É como ser brutalmente arrancada de um universo e ser atirada a outro. Não dá pra não entrar em choque.Entre um choque e outro (ninguém respeitava minha introspecção), aos 16 anos fiz a primeira HQ com o Leão Negro. Na verdade ele era um personagem secundário na saga da Tchí, a leoa. Mas se mostrou tão forte que chamou atenção.

Aos 21 mostrei o rascunho para o Ofeliano, mentor de jovens quadrinhistas da época e mais tarde, companheiro. No traço do Ofeliano o personagem ganhou ainda mais personalidade. Quando o jornal O Globo nos contratou para produzir tirinhas de aventura é que a coisa deslanchou. Produzi freneticamente roteiros e mais roteiros.

Paralelo a isso, escrevi alguns roteiros e artefinalizei outras HQs de romance, sci-fi, humor e eróticas para editoras de São Paulo. Mas meu forte mesmo é roteiro. Não tenho o talento e a disciplina necessários para um bom ilustrador. Acabei me formando em design e fui trabalhar em agências de propaganda e editoras. Hoje sou uma designer que também faz roteiros.

Há poucos anos, graças ao entusiamo do Vitor, me animei a retomar o Leão Negro. Voltei a escrever roteiros e procurei muito por um desenhista com talento e disposição para desenhá-los. Danusko foi um achado.

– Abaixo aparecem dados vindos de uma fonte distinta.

(** X5.  What [detect_appid] returns without an exception is nothing at
    all, or a file and an identifier that go together: the file is a
    regular, visible file of the directory named by the identifier, a
    dot, and one of the three extensions, the identifier is not empty,
    and the file declares it. *)
Theorem detect_appid_sound (dirname : string) (w : World) (a b : option string) :
  result (detect_appid dirname) w = Ret (a, b) ->
  (a = None /\ b = None)
  \/ exists f id ext,
       f ∈ listdir w dirname
       /\ a = Some (entry_name f) /\ b = Some id
       /\ entry_is_file f = true
       /\ ext ∈ ["yml"; "yaml"; "json"]
       /\ entry_name f = id +:+ "." +:+ ext
       /\ Str.startswith (entry_name f) "." = false
       /\ id <> ""
       /\ result (_get_id_from_flatpak_manifest
                    (Path.join dirname (entry_name f)) f) w
          = Ret (Some (VStr id)).
Proof.
  unfold detect_appid, result. rewrite run_bind. cbv [get_world]. cbn [fst snd].
  intros Hr.
  assert (Hloop : result (detect_appid_loop dirname
                            (candidate_files (listdir w dirname))) w = Ret (a, b)).
  { destruct (candidate_files (listdir w dirname)); [|done].
    rewrite run_bind in Hr. cbv [log] in Hr. by cbn [fst snd] in Hr. }
  apply detect_appid_loop_sound in Hloop as [H|(f & Hf & -> & -> & Hself)];
    [by left|right].
  apply candidate_files_spec in Hf as (Hf & Hfile & Hvis & ext & Hext & Hend).
  apply andb_prop in Hself as [Hid%bool_decide_eq_true Hne%negb_true_iff].
  exists f, (Path.splitext_root (entry_name f)), ext.
  split_and!; try done.
  - apply splitext_root_ext; [done..|].
    set_unfold in Hext. by destruct Hext as [->|[->|[->|[]]]].
  - by intros E; rewrite E in Hne.
Qed.

Lemma detect_appid_sound_witness :
  let w := world_with_files
             [json_manifest_file "org.example.App.json" "org.example.App"] in
  exists f id ext,
    f ∈ listdir w "/tmp/clone"
    /\ Some "org.example.App.json" = Some (entry_name f)
    /\ Some "org.example.App" = Some id
    /\ entry_is_file f = true
    /\ ext ∈ ["yml"; "yaml"; "json"]
    /\ entry_name f = id +:+ "." +:+ ext
    /\ Str.startswith (entry_name f) "." = false
    /\ id <> ""
    /\ result (_get_id_from_flatpak_manifest
                 (Path.join "/tmp/clone" (entry_name f)) f) w
       = Ret (Some (VStr id)).
Proof.
  intros w.
  destruct (detect_appid_sound "/tmp/clone" w (Some "org.example.App.json")
              (Some "org.example.App") eq_refl) as [[H _]|H]; [discriminate H|exact H].
Defined.

Lemma reads_cleanly_yaml (dirname : string) (w : World) (f : DirEntry) :
  Str.endswith (entry_name f) ".yml" || Str.endswith (entry_name f) ".yaml" = true ->
  (forall e, entry_yaml f <> YamlRaised e) ->
  reads_cleanly dirname w f.
Proof.
  intros Hext Hyaml. unfold reads_cleanly, _get_id_from_flatpak_manifest,
    _read_flatpak_manifest, _read_yaml_flatpak_manifest.
  rewrite orb_comm in Hext. rewrite Hext. rewrite orb_comm in Hext. rewrite Hext.
  unfold result.
  destruct (entry_is_file f), (entry_yaml f) as [[d|]|msg|e]; cbn [andb];
    try (by destruct (Hyaml e));
    rewrite ?run_bind; cbv [log mret M_ret]; cbn [fst snd];
    repeat match goal with
           | |- context [negb ?b] => destruct b; cbn [negb fst snd]
           | |- context [(_ ≫= _) _] => rewrite run_bind; cbn [fst snd]
           end; eauto.
Qed.

(** X6.  The YAML candidates are scanned before the JSON ones, and a
    YAML candidate whose load succeeds or raises [yaml.YAMLError] does
    not stop the scan: in a directory with a self-named YAML manifest,
    none of whose YAML files makes the load raise another exception, the
    resolver returns a self-named YAML manifest, whatever JSON files
    stand beside it, also ones that cannot be parsed. *)
Theorem detect_appid_yaml_first (dirname : string) (w : World) (f : DirEntry) :
  f ∈ listdir w dirname ->
  entry_is_file f = true ->
  Str.startswith (entry_name f) "." = false ->
  Str.endswith (entry_name f) ".yml" || Str.endswith (entry_name f) ".yaml" = true ->
  self_named dirname w f = true ->
  (forall g e,
     g ∈ listdir w dirname ->
     Str.endswith (entry_name g) ".yml" || Str.endswith (entry_name g) ".yaml" = true ->
     entry_yaml g <> YamlRaised e) ->
  exists g,
    result (detect_appid dirname) w
    = Ret (Some (entry_name g), Some (Path.splitext_root (entry_name g)))
    /\ g ∈ listdir w dirname
    /\ Str.endswith (entry_name g) ".yml" || Str.endswith (entry_name g) ".yaml" = true
    /\ self_named dirname w g = true.
Proof.
  intros Hf Hfile Hvis Hext Hself Hyaml.
  set (entries := listdir w dirname) in *.
  set (yamls := List.filter entry_is_file
                  (Path.glob entries "yml" ++ Path.glob entries "yaml")).
  set (jsons := List.filter entry_is_file (Path.glob entries "json")).
  assert (Hfiles : candidate_files entries = (yamls ++ jsons)%list).
  { unfold candidate_files, yamls, jsons.
    cbn [List.map List.concat]. by rewrite app_nil_r, app_assoc, List.filter_app. }
  assert (Hyamls : forall g, In g yamls ->
            In g entries
            /\ Str.endswith (entry_name g) ".yml" || Str.endswith (entry_name g) ".yaml"
               = true).
  { intros g [Hg _]%filter_In. unfold Path.glob in Hg.
    apply in_app_or in Hg as [Hg|Hg]; apply filter_In in Hg as [Hin [_ Hend]%andb_prop];
      (split; [done|]); change ("." +:+ "yml") with ".yml" in *;
      change ("." +:+ "yaml") with ".yaml" in *; rewrite Hend; by rewrite ?orb_true_r. }
  assert (Hin : In f yamls).
  { apply filter_In. split; [|done]. apply in_or_app. unfold Path.glob.
    apply list_elem_of_In in Hf.
    apply orb_prop in Hext as [Hend|Hend]; [left|right];
      (apply filter_In; split; [done|]); rewrite Hvis; exact Hend. }
  assert (Hclean : Forall (reads_cleanly dirname w) yamls).
  { apply List.Forall_forall. intros g Hg.
    destruct (Hyamls g Hg) as [Hgin Hgext].
    apply reads_cleanly_yaml; [done|]. intros e.
    apply Hyaml; [by apply list_elem_of_In|done]. }
  destruct (List.find (self_named dirname w) yamls) as [g|] eqn:Hfind.
  - apply find_some in Hfind as Hg. destruct Hg as [Hg Hgself].
    exists g. destruct (Hyamls g Hg) as [Hgin Hgext].
    split_and!; try done; [|by apply list_elem_of_In].
    unfold detect_appid, result. rewrite run_bind. cbv [get_world]. cbn [fst snd].
    fold entries. rewrite Hfiles.
    pose proof (detect_appid_loop_app dirname yamls jsons w Hclean) as Hrun.
    rewrite Hfind in Hrun. unfold result in Hrun.
    destruct (yamls ++ jsons)%list eqn:E; [|done].
    apply app_eq_nil in E as [-> _]. done.
  - by rewrite (find_none _ _ Hfind f Hin) in Hself.
Qed.

Lemma detect_appid_yaml_first_witness :
  let w := world_with_files
             [bad_json_file "broken.json";
              yaml_manifest_file "org.example.App.yaml" "org.example.App"] in
  exists g,
    result (detect_appid "/tmp/clone") w
    = Ret (Some (entry_name g), Some (Path.splitext_root (entry_name g)))
    /\ g ∈ listdir w "/tmp/clone"
    /\ Str.endswith (entry_name g) ".yml" || Str.endswith (entry_name g) ".yaml" = true
    /\ self_named "/tmp/clone" w g = true.
Proof.
  intros w.
  apply (detect_appid_yaml_first "/tmp/clone" w
           (yaml_manifest_file "org.example.App.yaml" "org.example.App")).
  - apply list_elem_of_In. right. by left.
  - reflexivity.
  - reflexivity.
  - reflexivity.
  - by vm_compute.
  - intros g e Hg _. apply list_elem_of_In in Hg.
    destruct Hg as [<-|[<-|[]]]; discriminate.
Defined.

(** A YAML file whose load raises anything but [yaml.YAMLError], as a
    file that is not UTF-8 does, ends the scan with that exception: the
    manifest behind it is not looked at. *)
Example detect_appid_yaml_other_exception :
  let undecodable :=
    {| entry_name := "latin1.yml"; entry_is_file := true;
       entry_yaml := YamlRaised (OtherError "UnicodeDecodeError");
       entry_json := no_json |} in
  let w := world_with_files
             [undecodable;
              yaml_manifest_file "org.example.App.yml" "org.example.App"] in
  result (detect_appid "/tmp/clone") w = Raise (OtherError "UnicodeDecodeError").
Proof. by vm_compute. Qed.

(** * Steps of the promotion: what a success means, what a failure leaves *)

Lemma since_app (w w' : World) (evs : list Event) :
  trace w' = (trace w ++ evs)%list -> since w w' = evs.
Proof. intros H. unfold since. by rewrite H, drop_app_length. Qed.

Lemma since_refl (w : World) : since w w = [].
Proof. apply since_app. by rewrite app_nil_r. Qed.

Lemma since_emit (e : Event) (w : World) : since w (emit e w) = [e].
Proof. by apply since_app. Qed.

(** The events of a finished run, as a list behind the trace it started
    from. *)
Ltac trace_events :=
  unfold since;
  cbn [after trace emit tick add_repo snd];
  rewrite <- ?app_assoc, drop_app_length;
  cbn [app].

(** ** Publication *)

(** X7.  When the push is refused, the publication step answers False
    after two calls: the remote was added and the push was tried, the
    output of the push is logged, and nothing is removed, protected or
    fetched. *)
Theorem finalize_new_flathub_repo_push_refused
    (cloned : Clone) (remote : Repository)
    (repo_name token pr_branch target approved clone_path output : string)
    (w : World) :
  faults w (clock w) = None ->
  faults w (S (clock w)) = Some (CalledProcessError output) ->
  let m := finalize_new_flathub_repo cloned remote repo_name token pr_branch
             target approved clone_path in
  result m w = Ret false
  /\ calls (since w (after m w))
     = [RemotesCreate "flathub"
          ("https://x-access-token:" +:+ token +:+ "@github.com/flathub/"
           +:+ repo_name);
        GitPush clone_path (pr_branch +:+ ":" +:+ target)]
  /\ error_logs (since w (after m w))
     = ["Git push failed:" +:+ nl +:+ Str.strip output].
Proof.
  intros H0 H1.
  unfold finalize_new_flathub_repo, push_to_flathub_remote.
  run_unfold. run_simpl. rewrite H0. run_simpl. rewrite H1. run_simpl.
  split; [done|]. by trace_events.
Qed.

Lemma finalize_new_flathub_repo_push_refused_witness :
  let w := sample_world [] ∅ (fun _ => sample_service "open" sha_a sha_a sha_a)
             (fails_at 1 (CalledProcessError "rejected ")) in
  let m := finalize_new_flathub_repo {| clone_head_target := sha_a |}
             (repo_handle "org.example.App") "org.example.App" "tok" "topic"
             "master" sha_a "/tmp/clone" in
  result m w = Ret false
  /\ calls (since w (after m w))
     = [RemotesCreate "flathub"
          ("https://x-access-token:" +:+ "tok" +:+ "@github.com/flathub/"
           +:+ "org.example.App");
        GitPush "/tmp/clone" ("topic" +:+ ":" +:+ "master")]
  /\ error_logs (since w (after m w))
     = ["Git push failed:" +:+ nl +:+ Str.strip "rejected "].
Proof.
  intros w.
  exact (finalize_new_flathub_repo_push_refused {| clone_head_target := sha_a |}
           (repo_handle "org.example.App") "org.example.App" "tok" "topic"
           "master" sha_a "/tmp/clone" "rejected " w eq_refl eq_refl).
Defined.

Lemma finalize_new_flathub_repo_run_true
    (cloned : Clone) (remote : Repository)
    (repo_name token pr_branch target approved clone_path : string) (w : World) :
  let m := finalize_new_flathub_repo cloned remote repo_name token pr_branch
             target approved clone_path in
  result m w = Ret true ->
  (forall i, i < 16 -> faults w (i + clock w) = None)
  /\ calls (since w (after m w))
     = ([RemotesCreate "flathub"
           ("https://x-access-token:" +:+ token +:+ "@github.com/flathub/"
            +:+ repo_name);
         GitPush clone_path (pr_branch +:+ ":" +:+ target);
         RepoRemoveFromCollaborators (Repository_name remote) "flathubbot"]
        ++ protection_calls w (3 + clock w) repo_name protected_patterns
        ++ [RepoGetBranch (Repository_name remote) target])%list
  /\ error_logs (since w (after m w)) = [].
Proof.
  unfold finalize_new_flathub_repo, push_to_flathub_remote, protected_patterns,
    set_protected_branch, for_each.
  run_unfold. simpl.
  do 16 next_call w ltac:(fun e => try destruct e; by simpl).
  case_bool_decide as Hs; simpl; [|intros [=]].
  case_bool_decide as Hp; simpl; [|intros [=]].
  intros _. split.
  { intros i Hi. do 16 (destruct i as [|i]; [assumption|]). lia. }
  trace_events. unfold protection_calls. cbn.
  by rewrite ?Nat.add_succ_r, ?Nat.add_0_r.
Qed.

(** X8.  The publication step answers True only after all of its sixteen
    calls succeeded, in this order: the remote, the push, the removal of
    the bot from the collaborators, the two calls of each of the six
    protected patterns, and the fetch of the target branch; and it logged
    no error. *)
Theorem finalize_new_flathub_repo_success
    (cloned : Clone) (remote : Repository)
    (repo_name token pr_branch target approved clone_path : string) (w : World) :
  let m := finalize_new_flathub_repo cloned remote repo_name token pr_branch
             target approved clone_path in
  result m w = Ret true ->
  (forall i, i < 16 -> faults w (i + clock w) = None)
  /\ calls (since w (after m w))
     = ([RemotesCreate "flathub"
           ("https://x-access-token:" +:+ token +:+ "@github.com/flathub/"
            +:+ repo_name);
         GitPush clone_path (pr_branch +:+ ":" +:+ target);
         RepoRemoveFromCollaborators (Repository_name remote) "flathubbot"]
        ++ protection_calls w (3 + clock w) repo_name protected_patterns
        ++ [RepoGetBranch (Repository_name remote) target])%list
  /\ error_logs (since w (after m w)) = [].
Proof. apply finalize_new_flathub_repo_run_true. Qed.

Estou animada, finalmente o leão está de volta.

Nada vem do nada

Levei muito tempo para perceber isso. Nos roteiros mais recentes, o Leão Negro foi ficando cada vez mais parecido com uma pessoa muito importante para mim: meu pai. Colérico, infiel... um adorável canalha, como Othan. “Doutor Carvalho” pode ter sido tudo isso, mas, para mim, será sempre o homem orgulhoso e elegante que eu admirava. Criou sózinho os sete filhos que teve com duas mulheres numa enorme casa, isolada e encravada no alto de um morro (eis a Ilha de Gardo!). Dos sete capetas, um deles ficou tão parecido com ele próprio, que não podiam suportar-se (e eis Kasdhan!). Nos roteiros mais recentes vão despontando características de vários membros de minha louca família.

Sim, tenho material pra muitas histórias... tudo colhido na infância.